Rauscher has an interest in psychic healing and faith healing and other paranormal claims.

In How the Hippies Saved Physics (2011), Kaiser writes that Rauscher had always been interested in science, and as a child had designed and built her own telescopes. Raised near Berkeley, she started hanging around the Lawrence Berkeley Laboratory when she was in high school. She enrolled at Berkeley for her first degree, and published her first article, on nuclear fusion, while still an undergraduate. Kaiser writes that she was the only woman in her class; at that time women in America earned only five and two percent of physics undergraduate degrees and PhDs respectively. He writes that she coped with it by wearing tweedy dresses and keeping her hair short, though she experienced some intimidation. She obtained her masters in nuclear physics in 1965. From 1975 to 1978, she was a researcher at the Stanford Research Institute's Radio Physics Laboratory.

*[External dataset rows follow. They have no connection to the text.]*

(** * plasmatools: the plasma-current termination detector [shot_length]

    A shallow embedding of [src/plasmatools.py].  Arrays of doubles are
    lists of Rocq's primitive binary64 floats, so every comparison,
    subtraction and product below rounds exactly as NumPy's [float64]
    does.  The MDSplus data layer is an interface whose calls may raise;
    a call of [shot_length] yields its outcome together with the warnings
    it issued through [warnings.warn]. *)

From Stdlib Require Import String Ascii.
From Stdlib Require Import List Bool Arith ZArith Lia.
From Stdlib Require Import Floats.
Import ListNotations.

Local Open Scope float_scope.

(** ** NumPy array operations used by [shot_length] *)

Module Np.

(** [a[k:]] *)
Definition slice_from {A} (k : nat) (a : list A) : list A := skipn k a.

(** [a[:-k]] for [k > 0] *)
Definition slice_to_neg {A} (k : nat) (a : list A) : list A :=
  firstn (length a - k) a.

(** [a[-k:]] for [k > 0]: the last [k] entries, the whole array when it is
    shorter than [k]. *)
Definition slice_last {A} (k : nat) (a : list A) : list A :=
  skipn (length a - k) a.

(** Element-wise binary operation on two arrays of equal shape. *)
Fixpoint zip_with {A B C} (f : A -> B -> C) (a : list A) (b : list B) : list C :=
  match a, b with
  | x :: a', y :: b' => f x y :: zip_with f a' b'
  | _, _ => []
  end.

(** [a[mask]] where the mask has the shape of [a]. *)
Fixpoint select {A} (a : list A) (mask : list bool) : list A :=
  match a, mask with
  | x :: a', m :: mask' => if m then x :: select a' mask' else select a' mask'
  | _, _ => []
  end.

(** Indices of the true entries, counted from [i]. *)
Fixpoint nonzero_from (i : nat) (m : list bool) : list nat :=
  match m with
  | [] => []
  | b :: m' => if b then i :: nonzero_from (S i) m' else nonzero_from (S i) m'
  end.

(** [scipy.nonzero(m)] for a one-dimensional boolean array. *)
Definition nonzero (m : list bool) : list nat := nonzero_from 0 m.

End Np.

(** ** Outcomes, exceptions and warnings *)

Inductive exn : Type :=
| IndexError
| MdsError (msg : string).

(** What a call of [shot_length] ends with. *)
Inductive outcome : Type :=
| Returned (v : float)
| Raised (e : exn).

(** A warning issued by [shot_length] itself, through [warnings.warn]. *)
Inductive warning : Type :=
| RuntimeWarning (msg : string).

(** Calls into the data layer either give a value or raise. *)
Inductive result (A : Type) : Type :=
| Ok (a : A)
| Err (e : exn).

Arguments Ok {A} a.
Arguments Err {A} e.

Definition bind {A B} (r : result A) (k : A -> result B) : result B :=
  match r with
  | Ok a => k a
  | Err e => Err e
  end.

Notation "x <- r ;; k" := (bind r (fun x => k))
  (at level 61, r at next level, right associativity).

(** ** The detection algorithm (lines 63-86 of the source) *)

Section Detect.

Variable threshold : float.

(** [mask = t >= 0.0] *)
Definition time_mask (t : list float) : list bool :=
  map (fun x => 0 <=? x) t.

(** [Ip[-k:] <= threshold] *)
Definition tail_mask (k : nat) (Ip : list float) : list bool :=
  map (fun x => x <=? threshold) (Np.slice_last k Ip).

(** [((Ip[:-1] - threshold) * (Ip[1:] - threshold)) <= 0.0] followed by
    [Ip[-1:] <= threshold] *)
Definition delta_prod_mask (Ip : list float) : list bool :=
  Np.zip_with (fun a b => (a - threshold) * (b - threshold) <=? 0)
              (Np.slice_to_neg 1 Ip) (Np.slice_from 1 Ip)
  ++ tail_mask 1 Ip.

(** [(Ip[k:] - Ip[:-k]) <= 0.0] followed by [Ip[-k:] <= threshold]; the
    source uses it with [k = 1] and [k = 8]. *)
Definition delta_mask (k : nat) (Ip : list float) : list bool :=
  Np.zip_with (fun a b => a - b <=? 0)
              (Np.slice_from k Ip) (Np.slice_to_neg k Ip)
  ++ tail_mask k Ip.

Definition delta_1_mask := delta_mask 1.
Definition delta_8_mask := delta_mask 8.

(** [delta_prod_mask & delta_1_mask & delta_8_mask] *)
Definition all_masks (Ip : list float) : list bool :=
  Np.zip_with andb
    (Np.zip_with andb (delta_prod_mask Ip) (delta_1_mask Ip))
    (delta_8_mask Ip).

Definition cond_met (Ip : list float) : list nat :=
  Np.nonzero (all_masks Ip).

(** The part of [shot_length] after the data has been loaded.  [Ip] is the
    absolute current, [t] its time base.  Indexing [Ip] by a boolean mask
    of another length raises [IndexError], except that NumPy accepts an
    empty mask on any array and selects nothing; an index past the end of
    [t] raises [IndexError] too. *)
Definition detect (Ip t : list float) : outcome :=
  let mask := time_mask t in
  if negb (length Ip =? length mask)%nat && negb (length mask =? 0)%nat
  then Raised IndexError else
  let Ip := Np.select Ip mask in
  let t := Np.select t mask in
  match cond_met Ip with
  | [] => Returned 0
  | i :: _ =>
      match nth_error t i with
      | Some v => Returned v
      | None => Raised IndexError
      end
  end.

End Detect.


(** ** The MDSplus data layer (an external collaborator)

    Only the calls [shot_length] makes are modelled; each may raise. *)

Module MDSplus.

Record api (Tree Node : Type) : Type := {
  (** [MDSplus.Tree(tree, shot)] *)
  open_tree : string -> option Z -> result Tree;
  (** [str(tree.getDefault())] *)
  getDefault : Tree -> result string;
  (** [tree.getNode(path)] *)
  getNode : Tree -> string -> result Node;
  (** [scipy.asarray(n.data(), dtype=float)] *)
  data : Node -> result (list float);
  (** [scipy.asarray(n.dim_of().data(), dtype=float)] *)
  dim_of_data : Node -> result (list float)
}.

Arguments open_tree {Tree Node} _ _ _.
Arguments getDefault {Tree Node} _ _.
Arguments getNode {Tree Node} _ _ _.
Arguments data {Tree Node} _ _.
Arguments dim_of_data {Tree Node} _ _.

End MDSplus.

(** The [tree] argument: a tree name, or a tree that is already open. *)
Inductive tree_arg (Tree : Type) : Type :=
| TreeName (name : string)
| TreeHandle (tr : Tree).

Arguments TreeName {Tree} name.
Arguments TreeHandle {Tree} tr.

(** [d[:-3]] *)
Definition drop_last3 (d : string) : string :=
  String.substring 0 (String.length d - 3) d.

Definition backslash : string := String (ascii_of_nat 92) EmptyString.

Definition load_warning : warning :=
  RuntimeWarning "Could not load plasma current data!".

Definition default_threshold : float := 1.2e5.

Section ShotLength.

Context {Tree Node : Type}.
Variable mds : MDSplus.api Tree Node.
(** * SGCL: scene-graph captioning decoder

    A shallow embedding of the graph builder of [src/utils.py]
    ([create_batched_graphs_augmented] and the drop helpers) and of the three
    modules of [src/models.py] ([Attention], [ContextGAT] and
    [cascade_sg_first_contextGAT_Decoder]), followed by
    [create_batched_graphs], the word map and caption encoding of
    [create_input_files] and the [AverageMeter] of [src/utils.py], and the
    [CaptionDataset] of [src/datasets.py].

    Conventions.
    - A float tensor is a list of real numbers ([vec]), a matrix a list of rows
      ([mat]); floating-point rounding, infinities and NaN are idealised away.
      Where torch would produce NaN (the mean over zero rows) the value here
      is the zero vector and carries no meaning: the statements about a mean
      assume at least one row.  The statements on attention weights and on
      [AverageMeter] are those that stay true when each operation on reals is
      read as its floating-point counterpart on finite inputs.
    - A matrix with no rows has no width of its own ([width] gives 0), where
      a tensor of shape (0, D) keeps its D: the statements about rows that
      DGL adds to a feature field assume the field has a row already.
    - A batch is a list with one entry per sample, and the tensors of a call
      hold the same number of samples; broadcasting over a batch of one is
      not modelled.
    - Integer tensors (token ids, caption lengths, the augmentation code) are
      [Z]; slot and node indices are [nat].
    - A Python exception is the [Raise] case of [result].
    - An [nn.Module] is a record whose learned layers are function fields;
      a layer acts on each row of its batch, and a dropout layer is one
      fixed function (its mask is not drawn anew at each call).
    - Index and mask operations raise as in Python; the row-wise
      concatenations that only feed learned layers are zips and do not
      re-check that their operands have the same number of rows.
    - [torch.sort] is taken to keep equal lengths in their original order.
    - DGL is an external library; its graph operations are modelled after its
      documentation (release 0.5/0.6, the one that has [preserve_nodes]):
      [add_edges] adds the nodes its endpoints need, new nodes and edges get
      zero features, a node that receives no message gets a zero row. *)

From Stdlib Require Import List ZArith Reals Lra Lia Bool Arith Sorted.
From Stdlib Require String.
Import ListNotations.

Set Implicit Arguments.

(** ** Python results *)

Inductive exn : Type :=
| ValueError | AssertionError | IndexError | RuntimeError | KeyError
| UnboundLocalError | DGLError.

Inductive result (A : Type) : Type :=
| Ok (a : A)
| Raise (e : exn).

Arguments Ok {A} a.
Arguments Raise {A} e.

Definition bind {A B : Type} (m : result A) (f : A -> result B) : result B :=
  match m with
  | Ok a => f a
  | Raise e => Raise e
  end.

Notation "x <- m ;; k" := (bind m (fun x => k))
  (at level 61, m at next level, right associativity).
Notation "' pat <- m ;; k" := (bind m (fun x => match x with pat => k end))
  (at level 61, pat pattern, m at next level, right associativity).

She married and had a son, and when she became their sole provider took a job as a staff scientist at the Lawrence Livermore National Laboratory. When her son was old enough, she returned to Berkeley to begin her PhD under Glenn Seaborg, the nuclear chemist. She continued by working at Lawrence Berkeley National Laboratory (LBNL) and additionally started and chaired the Livermore Philosophy Group, offering classes on the relationship between science and society at Berkeley, and later at the Stanford Linear Accelerator Center. She completed her PhD in 1978 on "Coupled Channel Alpha Decay Theory for Even and Odd-Mass Light and Heavy Nuclei."